EXERCISE REQUIREMENTS: All that is needed is the number of lines in the records that contain the word "resolver", stated without anything else.

*** Opening of EXTRACTED INFORMATION ***

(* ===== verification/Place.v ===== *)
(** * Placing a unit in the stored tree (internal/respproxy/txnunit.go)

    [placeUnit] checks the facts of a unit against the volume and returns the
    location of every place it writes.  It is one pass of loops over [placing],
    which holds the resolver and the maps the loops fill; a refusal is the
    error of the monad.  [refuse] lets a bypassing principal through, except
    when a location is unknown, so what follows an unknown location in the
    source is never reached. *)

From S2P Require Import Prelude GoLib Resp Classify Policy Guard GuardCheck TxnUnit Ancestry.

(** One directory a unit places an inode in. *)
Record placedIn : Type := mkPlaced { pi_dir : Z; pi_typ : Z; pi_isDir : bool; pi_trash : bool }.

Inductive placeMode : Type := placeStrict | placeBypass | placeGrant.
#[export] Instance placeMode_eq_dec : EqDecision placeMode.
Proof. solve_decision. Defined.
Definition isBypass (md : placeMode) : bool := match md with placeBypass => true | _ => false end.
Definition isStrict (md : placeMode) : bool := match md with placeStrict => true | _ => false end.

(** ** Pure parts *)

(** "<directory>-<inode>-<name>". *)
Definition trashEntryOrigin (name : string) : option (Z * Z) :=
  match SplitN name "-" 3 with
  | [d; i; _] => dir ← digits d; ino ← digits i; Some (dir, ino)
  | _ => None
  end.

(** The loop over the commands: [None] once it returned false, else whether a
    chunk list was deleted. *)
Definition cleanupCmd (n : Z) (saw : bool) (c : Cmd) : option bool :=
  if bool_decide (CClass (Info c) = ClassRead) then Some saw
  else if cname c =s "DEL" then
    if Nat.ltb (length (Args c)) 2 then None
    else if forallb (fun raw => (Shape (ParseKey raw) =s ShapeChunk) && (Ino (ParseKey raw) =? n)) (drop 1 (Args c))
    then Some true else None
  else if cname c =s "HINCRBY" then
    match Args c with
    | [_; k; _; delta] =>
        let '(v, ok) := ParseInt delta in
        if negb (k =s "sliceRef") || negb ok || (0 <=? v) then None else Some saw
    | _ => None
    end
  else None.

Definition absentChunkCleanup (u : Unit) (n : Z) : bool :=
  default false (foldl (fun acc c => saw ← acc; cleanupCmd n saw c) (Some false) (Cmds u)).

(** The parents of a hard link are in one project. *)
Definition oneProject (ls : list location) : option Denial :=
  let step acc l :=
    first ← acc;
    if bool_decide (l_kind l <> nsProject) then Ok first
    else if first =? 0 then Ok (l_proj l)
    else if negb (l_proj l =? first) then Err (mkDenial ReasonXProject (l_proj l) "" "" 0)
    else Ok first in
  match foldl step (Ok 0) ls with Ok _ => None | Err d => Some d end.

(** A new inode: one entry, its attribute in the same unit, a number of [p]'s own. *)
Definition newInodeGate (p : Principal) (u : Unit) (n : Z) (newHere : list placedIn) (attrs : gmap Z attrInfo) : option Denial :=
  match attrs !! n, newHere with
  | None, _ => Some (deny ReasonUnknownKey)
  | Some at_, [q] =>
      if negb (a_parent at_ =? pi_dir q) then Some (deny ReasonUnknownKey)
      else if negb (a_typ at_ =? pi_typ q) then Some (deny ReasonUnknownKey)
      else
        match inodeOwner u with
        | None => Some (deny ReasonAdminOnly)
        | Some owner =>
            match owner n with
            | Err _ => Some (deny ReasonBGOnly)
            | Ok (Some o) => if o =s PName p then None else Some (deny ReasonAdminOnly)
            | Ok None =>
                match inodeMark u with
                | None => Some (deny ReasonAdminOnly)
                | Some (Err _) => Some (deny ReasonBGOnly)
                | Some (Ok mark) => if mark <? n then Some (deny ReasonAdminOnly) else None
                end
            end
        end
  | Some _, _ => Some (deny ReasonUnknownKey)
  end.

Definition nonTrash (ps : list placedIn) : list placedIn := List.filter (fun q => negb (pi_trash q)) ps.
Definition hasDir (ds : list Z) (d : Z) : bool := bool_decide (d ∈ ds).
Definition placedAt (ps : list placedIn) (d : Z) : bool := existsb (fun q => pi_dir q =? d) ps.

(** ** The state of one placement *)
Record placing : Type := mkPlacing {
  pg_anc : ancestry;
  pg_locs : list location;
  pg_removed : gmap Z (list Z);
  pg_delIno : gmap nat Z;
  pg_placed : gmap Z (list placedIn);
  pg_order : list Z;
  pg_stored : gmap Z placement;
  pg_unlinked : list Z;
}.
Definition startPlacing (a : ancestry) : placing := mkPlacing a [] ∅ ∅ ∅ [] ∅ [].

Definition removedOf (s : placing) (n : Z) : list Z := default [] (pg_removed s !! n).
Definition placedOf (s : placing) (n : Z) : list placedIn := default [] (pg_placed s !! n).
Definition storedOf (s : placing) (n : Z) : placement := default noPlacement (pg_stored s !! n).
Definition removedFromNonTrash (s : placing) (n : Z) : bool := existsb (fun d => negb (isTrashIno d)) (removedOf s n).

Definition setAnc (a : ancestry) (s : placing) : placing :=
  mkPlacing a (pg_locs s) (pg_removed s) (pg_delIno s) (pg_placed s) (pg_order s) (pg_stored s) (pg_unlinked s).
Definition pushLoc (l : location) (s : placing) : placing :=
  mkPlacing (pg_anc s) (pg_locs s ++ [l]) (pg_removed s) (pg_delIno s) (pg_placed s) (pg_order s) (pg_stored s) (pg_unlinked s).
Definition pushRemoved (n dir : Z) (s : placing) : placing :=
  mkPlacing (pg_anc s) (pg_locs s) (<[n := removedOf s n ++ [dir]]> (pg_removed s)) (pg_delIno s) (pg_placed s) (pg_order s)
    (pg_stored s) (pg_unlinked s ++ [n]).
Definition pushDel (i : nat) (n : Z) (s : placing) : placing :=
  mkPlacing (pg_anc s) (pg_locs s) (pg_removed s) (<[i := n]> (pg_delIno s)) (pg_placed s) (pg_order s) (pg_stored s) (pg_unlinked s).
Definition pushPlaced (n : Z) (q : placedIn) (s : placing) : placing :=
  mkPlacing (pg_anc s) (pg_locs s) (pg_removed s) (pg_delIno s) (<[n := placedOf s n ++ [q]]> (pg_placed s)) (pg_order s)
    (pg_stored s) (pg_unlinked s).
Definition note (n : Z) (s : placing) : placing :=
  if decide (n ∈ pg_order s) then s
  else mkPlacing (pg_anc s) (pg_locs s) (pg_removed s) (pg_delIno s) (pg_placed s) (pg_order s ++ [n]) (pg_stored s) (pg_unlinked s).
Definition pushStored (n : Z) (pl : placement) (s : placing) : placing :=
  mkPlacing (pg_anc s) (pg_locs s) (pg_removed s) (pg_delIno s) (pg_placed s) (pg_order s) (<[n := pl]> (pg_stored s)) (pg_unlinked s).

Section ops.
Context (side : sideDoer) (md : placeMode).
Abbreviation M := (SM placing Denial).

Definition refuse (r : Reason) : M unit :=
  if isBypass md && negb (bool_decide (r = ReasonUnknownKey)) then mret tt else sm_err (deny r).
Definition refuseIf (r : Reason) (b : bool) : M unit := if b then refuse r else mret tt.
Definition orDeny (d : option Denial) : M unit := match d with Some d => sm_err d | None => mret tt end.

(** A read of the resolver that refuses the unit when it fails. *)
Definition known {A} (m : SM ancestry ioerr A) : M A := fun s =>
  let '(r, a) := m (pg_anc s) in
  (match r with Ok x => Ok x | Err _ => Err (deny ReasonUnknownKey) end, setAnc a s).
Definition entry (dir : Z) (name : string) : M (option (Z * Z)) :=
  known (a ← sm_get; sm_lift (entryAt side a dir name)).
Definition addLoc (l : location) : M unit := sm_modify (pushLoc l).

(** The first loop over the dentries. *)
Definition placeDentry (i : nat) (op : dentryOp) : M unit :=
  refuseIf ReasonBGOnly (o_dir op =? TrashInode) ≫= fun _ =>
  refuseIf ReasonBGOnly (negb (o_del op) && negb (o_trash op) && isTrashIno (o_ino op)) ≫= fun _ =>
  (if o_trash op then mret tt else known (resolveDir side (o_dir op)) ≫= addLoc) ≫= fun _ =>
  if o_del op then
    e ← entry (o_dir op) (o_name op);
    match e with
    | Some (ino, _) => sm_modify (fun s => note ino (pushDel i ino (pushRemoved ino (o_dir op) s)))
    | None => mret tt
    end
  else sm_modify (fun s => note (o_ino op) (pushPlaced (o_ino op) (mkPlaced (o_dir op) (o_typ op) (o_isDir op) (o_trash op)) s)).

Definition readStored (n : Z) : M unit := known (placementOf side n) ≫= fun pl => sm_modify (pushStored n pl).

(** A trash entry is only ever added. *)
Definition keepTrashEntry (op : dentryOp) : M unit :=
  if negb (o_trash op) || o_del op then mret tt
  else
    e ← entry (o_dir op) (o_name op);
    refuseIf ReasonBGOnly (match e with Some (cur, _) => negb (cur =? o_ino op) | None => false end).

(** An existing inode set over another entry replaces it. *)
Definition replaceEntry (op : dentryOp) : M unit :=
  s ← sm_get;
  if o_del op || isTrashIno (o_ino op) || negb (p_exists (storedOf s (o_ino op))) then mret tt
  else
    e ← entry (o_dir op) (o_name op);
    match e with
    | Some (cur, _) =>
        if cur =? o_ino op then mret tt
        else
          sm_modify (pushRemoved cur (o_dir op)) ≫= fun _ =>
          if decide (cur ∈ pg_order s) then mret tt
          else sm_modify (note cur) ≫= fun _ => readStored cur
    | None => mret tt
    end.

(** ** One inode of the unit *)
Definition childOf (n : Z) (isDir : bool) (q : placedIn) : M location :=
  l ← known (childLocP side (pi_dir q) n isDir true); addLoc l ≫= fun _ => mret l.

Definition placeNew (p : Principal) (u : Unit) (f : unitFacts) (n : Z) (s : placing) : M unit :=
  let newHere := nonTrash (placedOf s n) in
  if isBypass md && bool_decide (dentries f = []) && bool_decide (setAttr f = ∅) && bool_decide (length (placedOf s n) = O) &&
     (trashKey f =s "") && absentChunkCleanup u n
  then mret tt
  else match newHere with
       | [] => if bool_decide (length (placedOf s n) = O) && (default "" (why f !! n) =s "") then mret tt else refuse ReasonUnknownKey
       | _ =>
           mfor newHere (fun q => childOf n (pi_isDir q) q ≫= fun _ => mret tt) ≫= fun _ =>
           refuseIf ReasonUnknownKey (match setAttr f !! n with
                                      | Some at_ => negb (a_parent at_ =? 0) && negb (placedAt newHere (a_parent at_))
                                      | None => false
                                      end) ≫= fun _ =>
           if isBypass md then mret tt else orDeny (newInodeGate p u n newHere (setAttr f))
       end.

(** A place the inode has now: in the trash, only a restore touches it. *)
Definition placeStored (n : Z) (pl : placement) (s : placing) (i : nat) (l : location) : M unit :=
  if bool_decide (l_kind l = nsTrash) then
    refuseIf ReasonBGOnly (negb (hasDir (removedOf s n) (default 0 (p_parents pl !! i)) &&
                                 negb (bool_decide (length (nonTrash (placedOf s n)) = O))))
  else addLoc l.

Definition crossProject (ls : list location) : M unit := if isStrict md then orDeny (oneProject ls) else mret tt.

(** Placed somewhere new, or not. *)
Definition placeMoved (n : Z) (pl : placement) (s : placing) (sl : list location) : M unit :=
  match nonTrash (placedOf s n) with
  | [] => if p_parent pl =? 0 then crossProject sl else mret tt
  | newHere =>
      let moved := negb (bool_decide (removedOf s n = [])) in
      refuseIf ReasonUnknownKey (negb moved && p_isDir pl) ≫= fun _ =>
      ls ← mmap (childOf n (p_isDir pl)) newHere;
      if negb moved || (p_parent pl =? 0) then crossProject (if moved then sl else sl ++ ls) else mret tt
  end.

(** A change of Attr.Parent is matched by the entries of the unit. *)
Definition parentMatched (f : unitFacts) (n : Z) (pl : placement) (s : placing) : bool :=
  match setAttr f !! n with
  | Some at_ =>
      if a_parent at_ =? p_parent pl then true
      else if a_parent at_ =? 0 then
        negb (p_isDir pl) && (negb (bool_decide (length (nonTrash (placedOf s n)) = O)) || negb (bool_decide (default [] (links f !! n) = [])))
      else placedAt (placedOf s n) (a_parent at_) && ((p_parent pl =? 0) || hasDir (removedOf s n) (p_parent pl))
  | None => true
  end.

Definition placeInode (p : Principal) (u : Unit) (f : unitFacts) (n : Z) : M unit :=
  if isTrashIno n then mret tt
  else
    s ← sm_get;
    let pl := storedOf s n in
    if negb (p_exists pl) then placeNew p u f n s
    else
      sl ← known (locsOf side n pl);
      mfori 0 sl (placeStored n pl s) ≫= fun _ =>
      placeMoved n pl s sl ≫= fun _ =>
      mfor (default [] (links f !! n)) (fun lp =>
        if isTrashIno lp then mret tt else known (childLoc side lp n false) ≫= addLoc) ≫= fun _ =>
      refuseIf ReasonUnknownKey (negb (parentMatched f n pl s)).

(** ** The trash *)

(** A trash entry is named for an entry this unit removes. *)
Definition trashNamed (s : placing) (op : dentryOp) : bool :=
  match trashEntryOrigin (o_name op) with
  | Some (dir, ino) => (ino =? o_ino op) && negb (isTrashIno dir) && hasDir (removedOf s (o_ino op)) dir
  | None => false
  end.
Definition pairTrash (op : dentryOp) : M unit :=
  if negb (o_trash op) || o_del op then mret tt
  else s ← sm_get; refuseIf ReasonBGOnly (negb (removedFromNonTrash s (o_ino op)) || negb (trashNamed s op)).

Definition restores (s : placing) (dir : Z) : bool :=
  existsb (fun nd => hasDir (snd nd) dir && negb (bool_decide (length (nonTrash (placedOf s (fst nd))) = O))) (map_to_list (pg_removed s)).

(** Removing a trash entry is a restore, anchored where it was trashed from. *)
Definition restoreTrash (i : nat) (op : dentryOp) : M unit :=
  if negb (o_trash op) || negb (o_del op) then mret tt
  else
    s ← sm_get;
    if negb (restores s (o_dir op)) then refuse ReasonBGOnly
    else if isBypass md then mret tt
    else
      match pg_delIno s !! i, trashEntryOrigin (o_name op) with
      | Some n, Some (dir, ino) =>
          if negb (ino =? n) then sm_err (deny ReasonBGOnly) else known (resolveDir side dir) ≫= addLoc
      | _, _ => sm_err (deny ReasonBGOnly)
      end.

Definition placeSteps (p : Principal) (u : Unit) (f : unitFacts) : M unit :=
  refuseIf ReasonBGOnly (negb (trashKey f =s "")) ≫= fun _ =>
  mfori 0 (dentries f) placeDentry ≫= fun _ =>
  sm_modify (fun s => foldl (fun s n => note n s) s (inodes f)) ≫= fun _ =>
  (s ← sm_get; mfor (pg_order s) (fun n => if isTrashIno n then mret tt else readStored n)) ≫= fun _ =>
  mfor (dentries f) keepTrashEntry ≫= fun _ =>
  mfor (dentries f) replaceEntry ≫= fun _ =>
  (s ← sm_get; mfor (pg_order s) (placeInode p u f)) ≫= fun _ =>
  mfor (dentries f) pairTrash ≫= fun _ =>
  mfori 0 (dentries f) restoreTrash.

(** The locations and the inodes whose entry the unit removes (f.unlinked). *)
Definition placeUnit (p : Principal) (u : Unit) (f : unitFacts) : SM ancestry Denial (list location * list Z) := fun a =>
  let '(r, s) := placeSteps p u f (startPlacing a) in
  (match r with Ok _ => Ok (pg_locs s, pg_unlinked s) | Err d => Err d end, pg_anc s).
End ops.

*** Close of EXTRACTED INFORMATION ***

OUTPUT BELOW: 2